- _ACTIVITY_
Use the entries below and reproduce exactly the lines from the one containing "chart stay behind" down to the one containing "- Number::toString (C28, C36): for", both of them included.

- _EXERCISE MATERIALS_

(* ===== verification/Prelude.v ===== *)
(** * A verification development of the expense tracker (src/script.js)

    ** The program

    src/script.js is a browser script of one page.  It keeps an array
    [data] of expense entries [{vendor, price}] (line 12), a table body
    and a Chart.js pie chart that show it (lines 8-10), and five event
    listeners.  [addEntry(file)] (lines 15-35) uploads a file to an S3
    bucket through Amplify's [Storage.put] under the key
    [receipts/${file.name}], calls [fetchReceiptDetails] (lines 39-54),
    which asks an HTTP API for the vendor and total of that key, pushes
    the entry [{vendor || 'Unknown Vendor', total || 0}] and redraws the
    table ([updateTable], lines 59-69) and the chart ([updateChart],
    lines 72-103).  The [change] listener of the file input and the
    [drop] listener of the drop area (lines 106-132) call addEntry once
    per file, but with a fake vendor string made from [Math.random()]
    instead of the file; [dragover] and [dragleave] toggle the class
    [dragging] of the drop area.  Each call of addEntry suspends at four
    awaits, so calls started together interleave and complete in any
    order.

    ** The development, file by file (in dependency order)

    - Prelude.v: this header, the [js_scope] notation scope, the hint
      databases [expense] and [expense_rw], the tactics [invc] and
      [destruct_ifs], and string and list lemmas.
    - Binary64.v: JavaScript numbers as [SpecFloat.spec_float] at
      binary64 precision; [ToBoolean] on numbers, [||] on numbers
      ([num_or], the [total || 0] of line 29), [Math.floor], [*], and
      the correctly rounded value of a decimal ([round_decimal]).
    - NumberFormat.v: [Number::toString] (shortest round-tripping
      digits) and [Number.prototype.toFixed] of ECMA-262, on exact
      integer arithmetic; [toFixed(2)] prints the price cell (line 65).
    - NumberParse.v: [parseFloat] on strings (line 48): white space,
      the longest StrDecimalLiteral prefix, rounding.
    - Rounding.v: the rounding of [SpecFloat]: the shifted mantissa plus
      the increment of [round_nearest_even], within half a unit of the
      exact value (the round and sticky bits carry the discarded
      fraction); hence a quotient of integers is within one unit in the
      53rd bit, an integer below 2^53 is exact, and [toFixed(2)] of a
      parsed decimal and [Math.floor(x * 100)] are as claimed below.
    - LiteralSpec.v: the grammar of StrDecimalLiteral as inductive
      relations, and the equivalence of the one-pass scanner with
      "the longest prefix the grammar accepts".
    - Shortest.v: a value strictly inside the rounding interval of a
      float reads back as that float; [dec_exponent] is the decimal
      logarithm; hence the digits of [Number::toString] always read
      back as the number ([printed_value]), and they have as many
      digits as the search says ([shortest_digits]).
    - ReadBack.v: the four notations of [Number::toString]
      ([format_decimal]) scanned by [parseFloat]: each reads as the
      printed decimal, so the text of a Number reads back as it.
    - JsValue.v: the values of the script ([jsval]: the JSON of the API
      and [undefined]), [ToBoolean], [||], property reads, [ToString]
      (which throws on an object with an own [toString] key),
      [encodeURIComponent] (line 42) and the percent-decoding of the
      receiving side.
    - Receipt.v: fetchReceiptDetails, one definition per segment between
      awaits ([request_url], [on_json], [on_failure]), the errors the
      [catch] clauses receive and the console messages.
    - ChartLib.v: the interface of Chart.js the script relies on, as
      the typeclass [ChartLib] (new Chart, destroy, liveness,
      configuration) with its laws [ChartLibLaws]; the script's
      destroy-then-create of lines 76-78 as [redraw] over any instance,
      with its theorem proved from the laws alone; the canvas model (a
      list of chart instances) as an instance discharging the laws.
    - Render.v: the page state [ui] (data, rows, charts, [chart]),
      [updateTable] as [table_rows], [updateChart] with
      [destroy_current], equal to [redraw] on the canvas model.
    - PriceCell.v: the shape of the price cell printed by
      [toFixed(2)]: digits, a point and two digits below [10^21].
    - Pipeline.v: addEntry as a [task] (the await it is suspended at),
      its synchronous start [addEntry_start], and [task_step], the
      segment that runs when the environment settles the await; the
      [world] is the page, the bucket (a [gmap] from keys to stored
      objects), the console and the requested URLs.
    - Events.v: the listeners: [Math.random()] as a stream of draws,
      the demo loop [demo_loop], the class list of the drop area and
      [dispatch] of a DOM event.
    - System.v: the whole page as a state machine [sys_step] over [sys]
      (world, suspended calls, classes, draws, trace of DOM events),
      its reachable states, and the abstract append-only container.
    - Liveness.v: [eventually] over a step relation (every maximal run
      reaches a predicate) and the settlements of the pending calls.
    - Runs.v: reachability as executable runs, and the shape of the
      entries of [data].
    - Load.v: the module body (lines 5-12, 106, 117-123): the document
      as a tree of elements, [getElementById], the descendant
      [querySelector], [getContext] and [addEventListener] on [null],
      in a state-and-exception monad over the registered listeners
      (stdpp's [x ← m; k]); the dispatch of events to the registered
      listeners only; [updateTable] on a missing table body.

    ** What is proved

    - The page refines the specification's container (C1, C2, C21):
      [data] grows one entry at a time, each the entry of the call whose
      last segment ran, in completion order; when every vendor prints,
      the table is one row per entry and the only live chart shows
      exactly [data] (C1, C13, C7, C6).
    - A call of addEntry (C3, C8, C9): a rejected upload appends
      nothing, any other run stores the object, requests its details
      once and appends exactly one entry; failures of the fetch give
      [{Unknown, 0}]; the price is never NaN or -0.
    - Loading the page (C10, C19, C20): the module body registers its
      listeners in code order and stops at the first TypeError; it
      throws nothing exactly on the documents the specification asks
      for, and then the page dispatches events as [dispatch] does.
      Without [#fileInput] no listener exists, so a drop is not
      prevented; without the table body every completing call pushes
      its entry, throws at line 60 and never redraws the table or the
      chart.
    - The demo listeners (C4, C11, C12, C22): every upload goes to the
      key [receipts/undefined] with a fake vendor string as body, so no
      receipt is uploaded and uploads overwrite each other; a dispatch
      starts exactly one call per file; [dragover] and [drop] always
      prevent the default action; the class [dragging] is present
      exactly after a [dragover].
    - A rejected upload (C23) ends its own call with one console error
      and leaves the page, the bucket, the requests and every other
      call as they were.
    - The failure modes of the values the API returns (C5, C14, C17,
      C18, C15): an object with an own [toString] key as vendor makes
      [updateTable] throw for every later redraw, so the table and the
      chart stay behind [data]; the vendor text reaches [innerHTML]
      unescaped.
    - The request (C16): the URL carries the key as a single query
      parameter that decodes back to it.
    - Prices (C24, C25, C26): [parseFloat] gives NaN only when no
      decimal literal begins the string; for a non-negative decimal
      string with at most two fraction digits and fewer than 2^51
      hundredths, [parseFloat(s).toFixed(2)] prints exactly its
      hundredths, and the pushed row shows them in its price cell.  The
      bound 2^51 keeps the rounding error of one unit in the 53rd bit
      below half a hundredth; it covers prices up to about 2.2 * 10^13.
    - The fake vendors (C27): for every value of [Math.random()], the
      demo loop's vendor is "Vendor k" with [0 <= k <= 99]; the product
      [x * 100] never rounds up to 100.
    - parseFloat is ECMA-262's (C32): the scanner returns the literal of
      the longest prefix of the trimmed string that the StrDecimalLiteral
      grammar accepts, and NaN exactly when none is accepted.
    - Number::toString (C28, C36): for every finite positive binary64
      value, the decimal it prints reads back as exactly that value, so
      the search over 1 to 16 digits and the 17-digit fallback are
      enough; and [parseFloat(result.total)] of a total the API returns
      as a JSON number is that number, [-0] read as [+0] (C36): each
      notation ToString prints scans back to the printed decimal.
    - Every call completes (C29, C33): whatever order and outcomes the
      browser gives the pending awaits, every run of settlements ends,
      after at most four per pending call, with every call returned and
      one entry more in [data] for every call past its upload and at
      most one for every call still uploading; a hung call blocks no
      other, and the same counts hold for the other calls (C33).
    - The Chart.js contract (C31): against any library keeping it, the
      redraw of updateChart never throws when the only live chart is the
      current one and leaves exactly one live chart.
    - The price cell (C35): below [10^21] in magnitude it is an optional
      minus sign, digits, a point and exactly two digits.  At [10^21]
      [toFixed] prints Number::toString instead, by its definition
      ([to_fixed_exponential] computes "1e+21").
    - Completion order (C34): two calls waiting on their details can
      complete in either order, and [data] follows the completion order;
      the two results are permutations of each other.
    - Types (C30): every entry of [data] in a reachable state has a
      truthy vendor and a price that is neither NaN nor -0.  The
      reachable states are exactly those of the executable runs from
      the loaded page ([reachable_iff_run]), so the witnesses compute
      them with [vm_compute].

    ** Modelling choices, bounds and fuel

    - Numbers are binary64 values of [SpecFloat], the specification of
      the kernel's primitive floats.  Its rounding is taken as the
      rounding of ECMA-262; Rounding.v proves the error bounds of it
      that the price claims need.
    - [Number::toString] searches the digit count [k = 1 .. 16] and then
      takes the nearest 17-digit decimal: 17 significant digits always
      round back to a binary64 value (proved in Shortest.v: the nearest
      17-digit decimal lies within a quarter unit of the value), so the
      fuel 16 is enough.  The
      candidates are the decimals just below and above the value (the
      nearest one when both round back, as ECMA-262 recommends).
    - Strings are Stdlib [string]s of 8-bit code units: the white space
      of [parseFloat] and the UTF-8 encoding of [encodeURIComponent] are
      those of code units below 256.
    - The event loop is modelled by a free choice of the next step: any
      pending await may settle next and any DOM event may be dispatched,
      which covers every schedule of the browser; the invariants hold on
      all of them.
    - Rows are the markup strings assigned to [innerHTML]; the HTML
      parser of the browser is not modelled.

    ** Not modelled

    - The imports and Amplify's configuration (lines 1-5): library
      set-up whose effects the script does not observe.  Load.v models
      the rest of the module body, the lookups included; the model of
      the page (System.v) is the page of a document that loads, with its
      table body (Load.v states when).
    - The bucket and the HTTP API are external services: the bucket is a
      map written when an upload resolves; the API's answer, the
      resolution or rejection of every promise and the values of
      [Math.random()] are inputs of the model.
    - Chart.js beyond its canvas contract: drawing, and the colours it
      gives the slices. *)

From stdpp Require Export base list strings gmap.
From Stdlib Require Export ZArith Lia Ascii SpecFloat DecimalString.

- _WRITTEN ANSWER_
      chart stay behind [data]; the vendor text reaches [innerHTML]
      unescaped.
    - The request (C16): the URL carries the key as a single query
      parameter that decodes back to it.
    - Prices (C24, C25, C26): [parseFloat] gives NaN only when no
      decimal literal begins the string; for a non-negative decimal
      string with at most two fraction digits and fewer than 2^51
      hundredths, [parseFloat(s).toFixed(2)] prints exactly its
      hundredths, and the pushed row shows them in its price cell.  The
      bound 2^51 keeps the rounding error of one unit in the 53rd bit
      below half a hundredth; it covers prices up to about 2.2 * 10^13.
    - The fake vendors (C27): for every value of [Math.random()], the
      demo loop's vendor is "Vendor k" with [0 <= k <= 99]; the product
      [x * 100] never rounds up to 100.
    - parseFloat is ECMA-262's (C32): the scanner returns the literal of
      the longest prefix of the trimmed string that the StrDecimalLiteral
      grammar accepts, and NaN exactly when none is accepted.
    - Number::toString (C28, C36): for every finite positive binary64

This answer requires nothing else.